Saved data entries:

(** The body of the [try] block of [GeminiClient.generate_content], given
    what [requests.post] did. Leaving the [if] nest of the 200 branch
    without a [return] ends the function, which returns [None]. *)
Definition generate_content_try (posted : py response) : py json :=
  response <- posted ;;
  if status_code response =? 200 then
    data <- json_ response ;;
    has_candidates <- PyObj.contains "candidates" data ;;
    nonempty <-
      (if has_candidates : bool then
         candidates <- PyObj.getitem data "candidates" ;;
         n <- PyObj.len candidates ;;
         Ok (0 <? n)
       else Ok false) ;;
    if nonempty : bool then
      candidates <- PyObj.getitem data "candidates" ;;
      candidate <- PyObj.getitem0 candidates ;;
      has_content <- PyObj.contains "content" candidate ;;
      has_parts <-
        (if has_content : bool then
           content <- PyObj.getitem candidate "content" ;;
           PyObj.contains "parts" content
         else Ok false) ;;
      if has_parts : bool then
        content <- PyObj.getitem candidate "content" ;;
        parts <- PyObj.getitem content "parts" ;;
        part <- PyObj.getitem0 parts ;;
        PyObj.getitem part "text"
      else Ok JNull
    else Ok JNull
  else if status_code response =? 429 then
    error_data <- json_ response ;;
    error <- PyObj.get error_data "error" (JObj []) ;;
    _ <- PyObj.get error "message" (JStr "Unknown error") ;;
    Ok (JStr quota_message)
  else
    Ok (JStr api_error_message).

(** [GeminiClient.generate_content(self, text)]: [post text] is what
    [requests.post] does with the payload built from [text] (URL, headers
    and the 30 second timeout are fixed). *)
Definition generate_content (post : string -> py response) (text : string) : json :=
  match generate_content_try (post text) with
  | Ok v => v
  | Raise e =>
      if is_request_exception e then JStr request_error_message
      else JStr unexpected_error_message
  end.

(** The place of the generated text in a provider answer,
    [data["candidates"][0]["content"]["parts"][0]["text"]], followed through
    objects and arrays only; [None] when the path does not resolve, that
    is, when the field is missing. *)
Definition field (key : string) (v : json) : option json :=
  match v with
  | JObj fields => PyObj.lookup_field key fields
  | _ => None
  end.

▸ **YOUR GOAL**
Your answer should contain every entry, transcribed exactly.

▸ **YOUR SOLUTION**
(** The body of the [try] block of [GeminiClient.generate_content], given
    what [requests.post] did. Leaving the [if] nest of the 200 branch
    without a [return] ends the function, which returns [None]. *)
Definition generate_content_try (posted : py response) : py json :=
  response <- posted ;;
  if status_code response =? 200 then
    data <- json_ response ;;
    has_candidates <- PyObj.contains "candidates" data ;;
    nonempty <-
      (if has_candidates : bool then
         candidates <- PyObj.getitem data "candidates" ;;
         n <- PyObj.len candidates ;;
         Ok (0 <? n)
       else Ok false) ;;
    if nonempty : bool then
      candidates <- PyObj.getitem data "candidates" ;;
      candidate <- PyObj.getitem0 candidates ;;
      has_content <- PyObj.contains "content" candidate ;;
      has_parts <-
        (if has_content : bool then
           content <- PyObj.getitem candidate "content" ;;
           PyObj.contains "parts" content
         else Ok false) ;;
      if has_parts : bool then
        content <- PyObj.getitem candidate "content" ;;
        parts <- PyObj.getitem content "parts" ;;
        part <- PyObj.getitem0 parts ;;
        PyObj.getitem part "text"
      else Ok JNull
    else Ok JNull
  else if status_code response =? 429 then
    error_data <- json_ response ;;
    error <- PyObj.get error_data "error" (JObj []) ;;
    _ <- PyObj.get error "message" (JStr "Unknown error") ;;
    Ok (JStr quota_message)
  else
    Ok (JStr api_error_message).

(** [GeminiClient.generate_content(self, text)]: [post text] is what
    [requests.post] does with the payload built from [text] (URL, headers
    and the 30 second timeout are fixed). *)
Definition generate_content (post : string -> py response) (text : string) : json :=
  match generate_content_try (post text) with
  | Ok v => v
  | Raise e =>
      if is_request_exception e then JStr request_error_message
      else JStr unexpected_error_message
  end.

(** The place of the generated text in a provider answer,
    [data["candidates"][0]["content"]["parts"][0]["text"]], followed through
    objects and arrays only; [None] when the path does not resolve, that
    is, when the field is missing. *)
Definition field (key : string) (v : json) : option json :=
  match v with
  | JObj fields => PyObj.lookup_field key fields
  | _ => None
  end.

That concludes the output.